Formulating a customized optimization problem in JuliaOpt

Hello everyone,
I have clear modeling requirements, but not sure how to (or is it possible to) implement my problem with Julia optimization packages, like JuMP.
General optimization problem:

Objective function: obj(x, y, z)
Decision variables: (x, y, z)
Constraints: x + y + z = 1 (as an example)

Main requirements for the optimization:

  1. I needed to do a sequential optimization, i.e. repeatedly solve the above optimization problem.
  2. The variables x, y, z are related to actual systems, for example, related to three batteries, x for battery 1, y for battery 2, and z for battery 3.
  3. Thus for the sequential optimization problems, there will be a case at some stage (we do know it in advance, but during the simulation there will be an index value (updated) for each battery to indicate whether a battery is functioning), some batteries may fail due to performance aging.
  4. To adapt to this situation, I need the decision variables to be able to change: for example, if battery 1 fails, I need to "get rid of " decision variable x and continue the optimization with decision variables y, z.

My problem:
Is it possible to implement such varying variables optimization in Julia?
Thank you very much for checking!

Sure, you can do all of this in JuMP. However, your question is a little too broad to get a good answer. (It’s easier to provide advice if you have a first attempt at coding that we can offer suggestions to improve, rather than asking generic questions.)

  • Have you formulated this on paper first?
  • Are you trying to find an optimal policy?
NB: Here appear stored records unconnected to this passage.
(** * Anarchy GPU passthrough: transport and call proxy

    A shallow embedding of the message transport
    ([src/common/network/zmq_wrapper.cpp], [include/common/network/*.hpp])
    and of the client call proxy ([src/client/vulkan_icd.cpp]), with the
    server object that owns a transport ([src/server/gpu_server.cpp]).

    Integers of the source are [Z] with their wrap-around written out,
    byte buffers are [list byte], the per-category registries of the call
    proxy are [gmap]s keyed by the 64-bit handle value.  Everything the
    code asks of its environment (the steady clock, the outcome of a socket
    call, what the compression libraries return) is an explicit argument,
    and everything it does to its environment (callbacks, socket calls,
    sleeps) is appended to a trace kept in the state. *)

From Stdlib Require Import ZArith Lia Strings.Byte.
From Equations Require Import Equations.
From stdpp Require Import base option list gmap strings.

Local Open Scope Z_scope.

(** ** Machine integers *)

Module Int.

Definition wrap (bits n : Z) : Z := n mod 2 ^ bits.

(** [uint32_t], and [size_t]/[uint64_t] on the LP64 targets the project builds for. *)
Definition u32 : Z -> Z := wrap 32.
Definition u64 : Z -> Z := wrap 64.

(** Conversion to a signed 32-bit [int], as [static_cast<int>] does. *)
Definition s32 (n : Z) : Z := wrap 32 (n + 2 ^ 31) - 2 ^ 31.

(** [static_cast<double>] of a non-negative integer, given by the integer
    value of the resulting double: 53 significant bits, round to nearest,
    ties to even. *)
Definition to_double (n : Z) : Z :=
  if n <? 2 ^ 53 then n
  else
    let k := Z.log2 n - 52 in
    let q := n / 2 ^ k in
    let r := n mod 2 ^ k in
    let half := 2 ^ (k - 1) in
    let q' := if r <? half then q
              else if half <? r then q + 1
              else if Z.even q then q else q + 1 in
    q' * 2 ^ k.

End Int.

(** ** Wire format ([protocol.hpp]) *)

Module Protocol.

(** The enumerators of [protocol.hpp], followed by the ones
    [vulkan_icd.cpp] names. *)
Inductive MessageType : Set :=
  | CONNECT | DISCONNECT | HEARTBEAT
  | VK_CREATE_INSTANCE | VK_CREATE_DEVICE | VK_CREATE_SWAPCHAIN
  | VK_CREATE_COMMAND_POOL | VK_CREATE_COMMAND_BUFFER
  | VK_BEGIN_COMMAND_BUFFER | VK_END_COMMAND_BUFFER
  | VK_QUEUE_SUBMIT | VK_ACQUIRE_NEXT_IMAGE | VK_PRESENT
  | FRAME_DATA | FRAME_ACK | FRAME_REQUEST
  | ERROR | RESET
  | VK_DESTROY_INSTANCE | VK_DESTROY_DEVICE | VK_MAP_MEMORY.

Inductive CompressionType : Set := NONE | ZLIB | LZ4.

Global Instance CompressionType_eq_dec : EqDecision CompressionType.
Proof. solve_decision. Defined.

Record MessageHeader : Set := mkHeader {
  type : MessageType;
  size : Z;          (* uint32_t, size of the payload *)
  sequence : Z;      (* uint32_t *)
  timestamp : Z;     (* uint64_t *)
  compression : CompressionType
}.

Record Message : Set := mkMessage {
  header : MessageHeader;
  payload : list byte
}.

(** [sizeof(MessageHeader)] with the natural alignment of its fields
    (offsets 0, 4, 8, 16, 24). *)
Definition sizeof_MessageHeader : Z := 32.

Definition set_compression (c : CompressionType) (h : MessageHeader) : MessageHeader :=
  mkHeader (type h) (size h) (sequence h) (timestamp h) c.

End Protocol.

(** ** Transport ([zmq_wrapper.hpp], [zmq_wrapper.cpp]) *)

Module Zmq.
Import Int Protocol.

Inductive CompressionLevel : Set := FAST | BALANCED | MAX.
Inductive Role : Set := SERVER | CLIENT.
Inductive ConnectionState : Set := DISCONNECTED | CONNECTING | CONNECTED | RECONNECTING.

Global Instance ConnectionState_eq_dec : EqDecision ConnectionState.
Proof. solve_decision. Defined.

Definition MAX_MESSAGE_SIZE : Z := 1024 * 1024 * 100.
Definition DEFAULT_CONNECTION_TIMEOUT : Z := 5000.
Definition DEFAULT_HEARTBEAT_INTERVAL : Z := 1000.
Definition DEFAULT_MAX_RECONNECT_ATTEMPTS : Z := 5.
Definition DEFAULT_RECONNECT_DELAY : Z := 1000.

(** [std::chrono::steady_clock] counts nanoseconds. *)
Definition milliseconds (n : Z) : Z := n * 1000000.
Definition seconds (n : Z) : Z := n * 1000000000.
(** [duration_cast<microseconds>] truncates towards zero. *)
Definition to_microseconds (ticks : Z) : Z := ticks ÷ 1000.

(** *** The compression libraries

    zlib and LZ4 are outside the repository; the code is modelled over
    whatever they return.  One zlib stream run ([deflateInit]/[inflateInit],
    one call with [Z_FINISH], then the [End] call) either fails to
    initialise or comes back with a return code and the bytes it wrote at
    [next_out]; an LZ4 call comes back with its [int] and the bytes it
    wrote at [dst]. *)

Inductive ZStream : Set :=
  | InitFailed
  | Ran (stream_end : bool) (written : list byte).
Or are you okay using a myopic one? For example, do you intend to take into account when the battery will fail in earlier actions?
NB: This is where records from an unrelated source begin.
(** * Context7 MCP server: workflow gate, session store, telemetry, port fallback

    A shallow embedding of [src/index.ts].  The module-level mutable
    variables of the script ([sessionStates], [totalCallCount],
    [toolCallStats], [callHistory]) together with the JavaScript heap cells
    they point to, the timers installed by [setInterval], the system clock
    and the console form one [World]; every function of the script that
    touches them is a computation in the state-and-failure monad [M].

    Numbers: the [tokens] argument is a JavaScript number and is modelled by
    a binary64 float ([PrimFloat.float]); clock readings, counters and port
    numbers take integral values only and are modelled in [Z].

    Strings are sequences of 8-bit characters; the script only inspects
    ASCII characters of them (a leading slash, a comma, the letters of the
    error patterns).

    Objects: a [SessionState] object lives in [heap] and is referred to by
    its index, so that the object a handler closed over and the object
    [sessionStates] holds under a key can be told apart once the key has
    been deleted and created again.

    A tool handler runs from its first statement to its [return] as one
    step: the awaited backend call answers at once, and the calls made to
    the backend are kept in the trace [backendCalls]. *)

From Stdlib Require Import ZArith String Ascii List Lia Floats.
From stdpp Require Import base option gmap strings list.
From Equations Require Import Equations.

Open Scope Z_scope.
Open Scope string_scope.

(** ** Data model *)

(** [interface SessionState].  The optional field [sessionId] is never read
    nor written by the script and is left out. *)
Record SessionState := {
  resolveLibraryIdCalled : bool;
  getLibraryDocsCalled : bool;
  lastResolveLibraryIdTime : option Z
}.

(** The two keys of [toolCallStats]; [logToolCall] is only ever called with
    one of these two literals. *)
Inductive ToolName := ResolveLibraryId | GetLibraryDocs.

Definition tool_string (t : ToolName) : string :=
  match t with
  | ResolveLibraryId => "resolve-library-id"
  | GetLibraryDocs => "get-library-docs"
  end.

Record ToolCallStats := {
  resolve_library_id_count : Z;
  get_library_docs_count : Z
}.

(** An element of [callHistory]. *)
Record LogEntry := {
  timestamp : string;
  tool : string;
  query : option string;
  libraryId : option string;
  clientIp : option string;
  success : bool
}.

(** The options object handed to [fetchLibraryDocumentation]. *)
Record FetchOptions := {
  tokens : float;
  topic : string
}.

(** [SearchResponse] of [./lib/types.js], by the two fields the script
    reads; [results] may be missing at run time. *)
Record SearchResponse (R : Type) := {
  results : option (list R);
  error : option string
}.
Arguments results {R} _.
Arguments error {R} _.

(** The collaborators imported from [./lib/api.js] and [./lib/utils.js],
    and two built-ins that stay abstract: the rendering of a clock reading
    by [Date.prototype.toISOString] and [String.prototype.trim]. *)
Class Collaborators := {
  SearchResult : Type;
  searchLibraries : string → option string → SearchResponse SearchResult;
  fetchLibraryDocumentation : string → FetchOptions → option string → option string;
  formatSearchResults : SearchResponse SearchResult → string;
  toISOString : Z → string;
  trim : string → string
}.

(** Ghost trace of the calls made to the backend. *)
Inductive BackendCall :=
| SearchCall (libraryName : string) (ip : option string)
| FetchCall (id : string) (opts : FetchOptions) (ip : option string).

(** What the script writes with [console.error]. *)
Inductive ConsoleLine :=
| StatsLine (total resolveCount docsCount : Z)
| CallLine (toolName : string) (ok : bool) (now : Z)
| WatchdogWarning (sessionIdentifier : string).

(** A server instance returned by [createServerInstance]: the values its
    tool handlers close over.  [srv_state] is the address of the
    [SessionState] object bound to the local [sessionState]. *)
Record ServerInstance := {
  srv_clientIp : option string;
  srv_identifier : string;
  srv_state : nat
}.

(** A timer created by [setInterval]: its period and the instance whose
    [connect] installed it. *)
Record Interval := {
  iv_period : Z;
  iv_server : ServerInstance
}.

(** A transport after [server.connect]: the values captured by its
    [onclose] callback. *)
Record Transport := {
  tr_checkInterval : nat;
  tr_sessionIdentifier : string
}.

Record World := {
  clock : Z;
  heap : list SessionState;
  sessionStates : gmap string nat;
  totalCallCount : Z;
  toolCallStats : ToolCallStats;
  callHistory : list LogEntry;
  intervals : list (option Interval);
  backendCalls : list BackendCall;
  console : list ConsoleLine
}.

Definition set_clock (t : Z) (w : World) : World :=
  {| clock := t; heap := heap w; sessionStates := sessionStates w;
     totalCallCount := totalCallCount w; toolCallStats := toolCallStats w;
     callHistory := callHistory w; intervals := intervals w;
     backendCalls := backendCalls w; console := console w |}.

Definition set_heap (h : list SessionState) (w : World) : World :=
  {| clock := clock w; heap := h; sessionStates := sessionStates w;
     totalCallCount := totalCallCount w; toolCallStats := toolCallStats w;
     callHistory := callHistory w; intervals := intervals w;
     backendCalls := backendCalls w; console := console w |}.

Definition set_sessionStates (m : gmap string nat) (w : World) : World :=
  {| clock := clock w; heap := heap w; sessionStates := m;
     totalCallCount := totalCallCount w; toolCallStats := toolCallStats w;
     callHistory := callHistory w; intervals := intervals w;
     backendCalls := backendCalls w; console := console w |}.

Definition set_totalCallCount (n : Z) (w : World) : World :=
  {| clock := clock w; heap := heap w; sessionStates := sessionStates w;
     totalCallCount := n; toolCallStats := toolCallStats w;
     callHistory := callHistory w; intervals := intervals w;
     backendCalls := backendCalls w; console := console w |}.

Definition set_toolCallStats (s : ToolCallStats) (w : World) : World :=
  {| clock := clock w; heap := heap w; sessionStates := sessionStates w;
     totalCallCount := totalCallCount w; toolCallStats := s;
     callHistory := callHistory w; intervals := intervals w;
     backendCalls := backendCalls w; console := console w |}.

Definition set_callHistory (h : list LogEntry) (w : World) : World :=
  {| clock := clock w; heap := heap w; sessionStates := sessionStates w;
     totalCallCount := totalCallCount w; toolCallStats := toolCallStats w;
     callHistory := h; intervals := intervals w;
     backendCalls := backendCalls w; console := console w |}.

Definition set_intervals (l : list (option Interval)) (w : World) : World :=
  {| clock := clock w; heap := heap w; sessionStates := sessionStates w;
     totalCallCount := totalCallCount w; toolCallStats := toolCallStats w;
     callHistory := callHistory w; intervals := l;
     backendCalls := backendCalls w; console := console w |}.

Definition set_backendCalls (l : list BackendCall) (w : World) : World :=
  {| clock := clock w; heap := heap w; sessionStates := sessionStates w;
     totalCallCount := totalCallCount w; toolCallStats := toolCallStats w;
     callHistory := callHistory w; intervals := intervals w;
     backendCalls := l; console := console w |}.

Definition set_console (l : list ConsoleLine) (w : World) : World :=
  {| clock := clock w; heap := heap w; sessionStates := sessionStates w;
     totalCallCount := totalCallCount w; toolCallStats := toolCallStats w;
     callHistory := callHistory w; intervals := intervals w;
     backendCalls := backendCalls w; console := l |}.

(** The state of the process when the script starts, at clock reading [t]. *)
Definition initial_world (t : Z) : World :=
  {| clock := t; heap := []; sessionStates := ∅;
     totalCallCount := 0;
     toolCallStats := {| resolve_library_id_count := 0; get_library_docs_count := 0 |};
     callHistory := []; intervals := [];
     backendCalls := []; console := [] |}.

(** ** The monad of the script *)

(** A computation reads and writes the world; [None] is a read through an
    address that holds no object. *)
Definition M (A : Type) : Type := World → option (A * World).

#[global] Instance M_ret : MRet M := λ A a w, Some (a, w).
#[global] Instance M_bind : MBind M := λ A B k c w,
  match c w with
  | Some (a, w') => k a w'
  | None => None
  end.

Definition get : M World := λ w, Some (w, w).
Definition gets {A} (f : World → A) : M A := λ w, Some (f w, w).
Definition modify (f : World → World) : M unit := λ w, Some (tt, f w).

(** Reading and writing the fields of the object at address [l]. *)
Definition readSession (l : nat) : M SessionState :=
  λ w, match heap w !! l with
       | Some s => Some (s, w)
       | None => None
       end.

Definition writeSession (l : nat) (f : SessionState → SessionState) : M unit :=
  s ← readSession l;
  modify (λ w, set_heap (<[l := f s]> (heap w)) w).

Definition emit (line : ConsoleLine) : M unit :=
  modify (λ w, set_console (console w ++ [line]) w).

Definition callBackend (c : BackendCall) : M unit :=
  modify (λ w, set_backendCalls (backendCalls w ++ [c]) w).

(** ** In-file helpers of the script *)

Definition DEFAULT_MINIMUM_TOKENS : float := 10000%float.

(** JavaScript truthiness of an optional string: [undefined] and the empty
    string are falsy. *)
Definition truthy (o : option string) : bool :=
  match o with
  | Some s => negb (String.eqb s "")
  | None => false
  end.

(** [a || d] on an optional string. *)
Definition or_else (o : option string) (d : string) : string :=
  match o with
  | Some s => if String.eqb s "" then d else s
  | None => d
  end.

(** The object literal that [getSessionState] stores for a new key. *)
Definition new_session : SessionState :=
  {| resolveLibraryIdCalled := false; getLibraryDocsCalled := false;
     lastResolveLibraryIdTime := None |}.

(** [getSessionState(identifier)]: the address of the object stored under
    [identifier], after allocating one when the key is absent. *)
Definition getSessionState (identifier : string) : M nat :=
  m ← gets sessionStates;
  match m !! identifier with
  | Some l => mret l
  | None =>
      l ← gets (λ w, length (heap w));
      modify (λ w, set_heap (heap w ++ [new_session]) w);;
      modify (λ w, set_sessionStates (<[identifier := l]> (sessionStates w)) w);;
      mret l
  end.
If you want to formulate this as a multistage stochastic program, check out: GitHub - odow/SDDP.jl: Stochastic Dual Dynamic Programming in Julia.

Otherwise, you should take a look at some of the examples in the JuMP documentation: Power Systems · JuMP

1 Like

Thanks, Odow.
Actually, this is the problem I have already implemented in Python and I didn’t
find a suitable solution. And recently I am learning Julia, so I tried to implement
my problem with Julia.
I will read the materials you provide and then repost a specific problem.

For the two questions you posed,

  1. I will recheck (formulate) my problem and ask with a specific example.
  2. You are right, I was doing something like optimal control and my goal is to find an optimal policy.
    I think I will need to consider various optimization horizons, both short-term and long-term.